Religious Significance

Biblically, Mount Sinai is the mountain where the Lord met with Moses and the Israelites after they departed from Egypt. While Moses was upon the mountain receiving the Lord’s instructions and commandments, Aaron, at the request of the Israelites, created a golden calf that the Israelites began to worship. The Lord told Moses of this, and in his grief upon seeing it after his return from the mountain, Moses broke the stone tablets of the Ten Commandments that had been given him by the Lord. After punishment of the Israelites and restoration, Moses returned to the mountain, where he received a duplicate copy of the tablets. These tablets, following the Lord’s instructions, were placed in the ark of the covenant.

An Orthodox chapel is located on the summit of the mountain. The chapel was constructed in 1934 on the ruins of a 16th-century church. Traditionally, the rock from which God made the Tablets of the Law is enclosed within the chapel.
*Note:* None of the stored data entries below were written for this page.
Definition generateLotNo (w : World) : M string :=
  let* lastEntry :=
    query (fun db =>
             first_desc e_createdAt
               (List.filter (fun e => from_option (startsWith (lot_prefix w)) false (e_lotNo e))
                            (inwardEntries db))) in
  ret match lastEntry ≫= e_lotNo with
      | Some l =>
          if String.eqb l "" then lot_prefix w ++ "-0001"
          else
            let last := default "" (pop (split "-" l)) in
            let lastNum := default 0 (parseInt_string last) in
            lot_prefix w ++ "-"
              ++ padStart 4 "0"
                   (if Z.abs lastNum <? 2 ^ 53
                    then string_of_Z (lastNum + 1)
                    else inexact_successor last)
      | None => lot_prefix w ++ "-0001"
      end.

(** *** createEntry *)

(** The body of a create request.  Text fields are strings or absent,
    [rate] and [quantity] are what the client sent: a number or a string. *)
Record EntryData : Type := {
  d_date : option string;
  d_companyId : option string;
  d_manifestNo : option string;
  d_vehicleNo : option string;
  d_wasteName : option string;
  d_rate : option val;
  d_category : option string;
  d_quantity : option val;
  d_unit : option string;
  d_month : option string;
  d_lotNo : option string;
  d_srNo : option Z
}.

Definition required_present (d : EntryData) : bool :=
  truthy_str (d_date d) && truthy_str (d_companyId d)
  && truthy_str (d_manifestNo d) && truthy_str (d_wasteName d)
  && truthy_val (d_quantity d) && truthy_str (d_unit d).

Definition createEntry (w : World) (entryData : EntryData) : M EntryCreated :=
  if negb (required_present entryData)
  then throw (ValidationError
                "Date, company, manifest number, waste name, quantity, and unit are required")
  else
    let companyId := default "" (d_companyId entryData) in
    let* company := query (company_findUnique companyId) in
    match company with
    | None => throw (NotFoundError "Company")
    | Some _ =>
        let* srNo :=
          match d_srNo entryData with
          | Some n => if n =? 0 then getNextSrNo else ret n
          | None => getNextSrNo
          end in
        let* finalLotNo :=
          if truthy_str (d_lotNo entryData)
          then ret (default "" (d_lotNo entryData))
          else generateLotNo w in
        let* _ :=
          if negb (String.eqb finalLotNo "")
          then
            let* existing := query (inwardEntry_findUnique_lotNo finalLotNo) in
            match existing with
            | Some _ => throw (ValidationError "Lot number already exists")
            | None => ret tt
            end
          else ret tt in
        let* date :=
          match newDate (default "" (d_date entryData)) with
          | Some t => ret t
          | None => throw (PrismaError "PrismaClientValidationError")
          end in
        let* entry :=
          inwardEntry_create
            {| e_id := freshId w;
               e_srNo := srNo;
               e_date := date;
               e_lotNo := Some finalLotNo;
               e_companyId := companyId;
               e_manifestNo := trim (default "" (d_manifestNo entryData));
               e_vehicleNo := trim_or_null (d_vehicleNo entryData);
               e_wasteName := trim (default "" (d_wasteName entryData));
               e_rate := if truthy_val (d_rate entryData)
                         then parseFloat <$> d_rate entryData else None;
               e_category := trim_or_null (d_category entryData);
               e_quantity := from_option parseFloat NaN (d_quantity entryData);
               e_unit := trim (default "" (d_unit entryData));
               e_month := trim_or_null (d_month entryData);
               e_invoiceId := None;
               e_createdAt := timestamp w |} in
        query (fun db =>
                 {| ec_entry := entry;
                    ec_company := company_ref <$> company_findUnique (e_companyId entry) db |})
    end.

(** *** updateEntry *)

(** The body of an update request.  The outer [option] is "the key is
    present" ([!== undefined]); for the nullable columns the inner one is
    the value, [None] being [null]. *)
Record UpdateData : Type := {
  u_date : option string;
  u_companyId : option string;
  u_manifestNo : option string;
  u_vehicleNo : option (option string);
  u_wasteName : option string;
  u_rate : option (option val);
  u_category : option (option string);
  u_quantity : option val;
  u_unit : option string;
  u_month : option (option string);
  u_lotNo : option (option string)
}.

(** The [data] object of the update, as its effect on the stored row;
    [date] is the time value of [new Date(updateData.date)] when the request
    has a date. *)
Definition apply_update (date : option Z) (u : UpdateData) (e : InwardEntry) : InwardEntry :=
  {| e_id := e_id e;
     e_srNo := e_srNo e;
     e_date := default (e_date e) date;
     e_lotNo := from_option trim_or_null (e_lotNo e) (u_lotNo u);
     e_companyId := default (e_companyId e) (u_companyId u);
     e_manifestNo := from_option trim (e_manifestNo e) (u_manifestNo u);
     e_vehicleNo := from_option trim_or_null (e_vehicleNo e) (u_vehicleNo u);
     e_wasteName := from_option trim (e_wasteName e) (u_wasteName u);
     e_rate := from_option (fun r => if truthy_val r then parseFloat <$> r else None)
                           (e_rate e) (u_rate u);
     e_category := from_option trim_or_null (e_category e) (u_category u);
     e_quantity := from_option parseFloat (e_quantity e) (u_quantity u);
     e_unit := from_option trim (e_unit e) (u_unit u);
     e_month := from_option trim_or_null (e_month e) (u_month u);
     e_invoiceId := e_invoiceId e;
     e_createdAt := e_createdAt e |}.

Definition updateEntry (entryId : string) (updateData : UpdateData) : M EntryView :=
  let* _ := getEntryById entryId in
  let* _ :=
    if truthy_str (mjoin (u_lotNo updateData))
    then
      let* existing :=
        query (inwardEntry_findFirst_lotNo_not
                 (default "" (mjoin (u_lotNo updateData))) entryId) in
      match existing with
      | Some _ => throw (ValidationError "Lot number already exists")
      | None => ret tt
      end
    else ret tt in
  let* date :=
    match u_date updateData with
    | Some s =>
        match newDate s with
        | Some t => ret (Some t)
        | None => throw (PrismaError "PrismaClientValidationError")
        end
    | None => ret None
    end in
  let* updated := inwardEntry_update entryId (apply_update date updateData) in
  query (fun db => entry_view db updated).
Also at the summit is "Moses' cave," where Moses waited to receive the Ten Commandments.

Geography

Mount Sinai is a mountain in the midst of the arid Sinai Peninsula that is surrounded by other mountains in the range, many of which reach higher elevations. Mount Sinai is some 2,285 meters high and is next to Mount St. Catherine, which is 2,637 meters high. The Monastery of St. Catherine is located at the foot of the mountain, at an elevation of about 1,200 meters.

Mount Sinai is known by other names, including Mount Horeb, Mount Musa, and Gebel Musa or Jabal Musa (which to the Bedouins means "Moses' Mountain"). In Arabic its name is: طور سيناء.

Many scholars dispute the association of today’s Mount Sinai with the biblical mountain where the Lord met with the Israelites. They associate other mountains with the biblical event. Among the alternate locations are: Jabal al-Lawz and al-Manifa in Saudi Arabia, Hashem el-Tarif, Sin Bishar, Helel, and Serbal on Sinai Peninsula, Har Karkom in Israel, and Nabatea and al-Madhbah in Jordan.